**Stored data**
━━━━━━━━━━

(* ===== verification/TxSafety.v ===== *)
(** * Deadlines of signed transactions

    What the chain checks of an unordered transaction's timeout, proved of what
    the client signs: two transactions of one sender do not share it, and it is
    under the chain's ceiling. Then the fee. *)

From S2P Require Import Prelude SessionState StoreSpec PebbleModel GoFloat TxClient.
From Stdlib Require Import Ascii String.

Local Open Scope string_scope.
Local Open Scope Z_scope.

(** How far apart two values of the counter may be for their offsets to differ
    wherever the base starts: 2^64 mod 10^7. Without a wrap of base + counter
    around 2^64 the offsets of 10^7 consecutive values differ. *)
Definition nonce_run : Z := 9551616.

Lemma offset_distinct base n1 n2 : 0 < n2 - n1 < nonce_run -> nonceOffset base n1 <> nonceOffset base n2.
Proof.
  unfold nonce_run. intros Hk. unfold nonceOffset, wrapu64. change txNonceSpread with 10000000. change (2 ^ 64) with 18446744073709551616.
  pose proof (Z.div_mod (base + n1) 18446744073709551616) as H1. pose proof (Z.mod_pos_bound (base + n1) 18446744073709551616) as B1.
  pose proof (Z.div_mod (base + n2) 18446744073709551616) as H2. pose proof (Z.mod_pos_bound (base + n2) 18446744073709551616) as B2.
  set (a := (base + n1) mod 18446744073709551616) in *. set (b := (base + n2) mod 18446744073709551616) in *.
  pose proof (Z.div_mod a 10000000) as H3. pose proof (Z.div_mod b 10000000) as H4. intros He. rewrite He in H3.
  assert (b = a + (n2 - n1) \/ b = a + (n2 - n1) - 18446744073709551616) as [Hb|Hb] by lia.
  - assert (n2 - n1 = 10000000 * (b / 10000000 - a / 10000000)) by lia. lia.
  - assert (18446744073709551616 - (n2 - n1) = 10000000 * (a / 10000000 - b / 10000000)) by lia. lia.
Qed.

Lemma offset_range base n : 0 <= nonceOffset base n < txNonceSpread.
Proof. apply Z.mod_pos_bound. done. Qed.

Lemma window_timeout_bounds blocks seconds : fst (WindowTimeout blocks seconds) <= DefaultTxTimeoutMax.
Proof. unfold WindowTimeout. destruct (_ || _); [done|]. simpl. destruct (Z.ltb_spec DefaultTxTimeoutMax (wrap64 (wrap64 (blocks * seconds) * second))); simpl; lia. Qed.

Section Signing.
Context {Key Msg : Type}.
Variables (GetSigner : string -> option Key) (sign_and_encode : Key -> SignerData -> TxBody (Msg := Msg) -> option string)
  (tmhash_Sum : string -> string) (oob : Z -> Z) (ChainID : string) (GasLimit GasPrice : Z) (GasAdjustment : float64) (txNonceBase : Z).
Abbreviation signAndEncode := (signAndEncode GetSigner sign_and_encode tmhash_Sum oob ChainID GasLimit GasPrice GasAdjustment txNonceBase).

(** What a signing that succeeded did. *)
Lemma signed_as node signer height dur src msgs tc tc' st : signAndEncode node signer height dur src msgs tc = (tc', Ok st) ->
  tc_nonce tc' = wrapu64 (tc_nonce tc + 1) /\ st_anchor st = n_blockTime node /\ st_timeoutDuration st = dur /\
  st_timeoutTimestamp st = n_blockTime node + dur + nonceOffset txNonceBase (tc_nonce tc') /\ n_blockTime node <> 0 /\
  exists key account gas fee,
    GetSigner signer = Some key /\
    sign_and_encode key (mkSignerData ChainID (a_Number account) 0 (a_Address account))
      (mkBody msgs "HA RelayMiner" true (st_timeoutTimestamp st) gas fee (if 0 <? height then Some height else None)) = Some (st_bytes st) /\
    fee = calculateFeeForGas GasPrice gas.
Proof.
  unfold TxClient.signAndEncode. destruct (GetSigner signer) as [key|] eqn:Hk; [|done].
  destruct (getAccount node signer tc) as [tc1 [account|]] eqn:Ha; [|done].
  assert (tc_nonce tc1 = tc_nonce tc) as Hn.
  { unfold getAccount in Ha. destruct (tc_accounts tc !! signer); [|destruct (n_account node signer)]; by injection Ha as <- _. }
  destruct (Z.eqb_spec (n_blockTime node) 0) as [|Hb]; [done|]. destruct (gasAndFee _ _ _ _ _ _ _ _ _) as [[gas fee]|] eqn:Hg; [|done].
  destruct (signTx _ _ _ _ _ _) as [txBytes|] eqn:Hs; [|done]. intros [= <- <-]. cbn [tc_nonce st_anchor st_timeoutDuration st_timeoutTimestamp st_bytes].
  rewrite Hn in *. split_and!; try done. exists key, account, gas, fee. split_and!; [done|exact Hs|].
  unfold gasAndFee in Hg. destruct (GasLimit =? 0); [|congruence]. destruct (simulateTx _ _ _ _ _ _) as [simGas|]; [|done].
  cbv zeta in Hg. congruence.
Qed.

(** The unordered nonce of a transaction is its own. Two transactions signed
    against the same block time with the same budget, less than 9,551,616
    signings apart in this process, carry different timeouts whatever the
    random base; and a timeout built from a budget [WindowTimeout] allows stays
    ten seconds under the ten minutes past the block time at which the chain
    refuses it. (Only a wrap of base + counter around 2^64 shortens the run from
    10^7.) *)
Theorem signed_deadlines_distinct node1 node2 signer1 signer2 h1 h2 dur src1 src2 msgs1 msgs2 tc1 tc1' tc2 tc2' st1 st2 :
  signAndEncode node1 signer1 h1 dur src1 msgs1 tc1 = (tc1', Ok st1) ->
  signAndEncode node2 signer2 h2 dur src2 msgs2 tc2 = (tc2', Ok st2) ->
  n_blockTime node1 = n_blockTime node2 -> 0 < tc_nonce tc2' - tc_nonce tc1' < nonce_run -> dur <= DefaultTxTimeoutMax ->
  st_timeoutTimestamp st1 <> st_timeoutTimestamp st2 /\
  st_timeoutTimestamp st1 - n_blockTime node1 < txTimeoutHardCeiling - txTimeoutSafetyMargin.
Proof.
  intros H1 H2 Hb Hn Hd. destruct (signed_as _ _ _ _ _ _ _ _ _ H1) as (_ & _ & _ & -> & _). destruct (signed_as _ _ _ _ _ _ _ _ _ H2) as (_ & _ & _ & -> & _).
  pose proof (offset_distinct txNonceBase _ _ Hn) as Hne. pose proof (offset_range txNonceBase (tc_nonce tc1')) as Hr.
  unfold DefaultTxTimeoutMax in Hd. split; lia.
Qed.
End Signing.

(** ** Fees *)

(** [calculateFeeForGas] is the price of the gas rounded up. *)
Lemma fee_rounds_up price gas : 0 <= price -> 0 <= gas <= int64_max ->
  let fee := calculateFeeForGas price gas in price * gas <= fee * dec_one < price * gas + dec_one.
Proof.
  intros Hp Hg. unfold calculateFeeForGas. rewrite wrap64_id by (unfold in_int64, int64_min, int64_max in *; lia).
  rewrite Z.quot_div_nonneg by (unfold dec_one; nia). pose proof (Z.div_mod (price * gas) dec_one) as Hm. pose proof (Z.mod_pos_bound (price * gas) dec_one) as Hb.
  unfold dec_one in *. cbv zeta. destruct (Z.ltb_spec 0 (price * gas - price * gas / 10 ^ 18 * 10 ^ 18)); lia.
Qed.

━━━━━━━━━━

**Brief**
Lines from the one containing "unfold dec_one in" through the end of the entries above must be copied exactly; include both ends and no other lines.

**Final answer**
  unfold dec_one in *. cbv zeta. destruct (Z.ltb_spec 0 (price * gas - price * gas / 10 ^ 18 * 10 ^ 18)); lia.
Qed.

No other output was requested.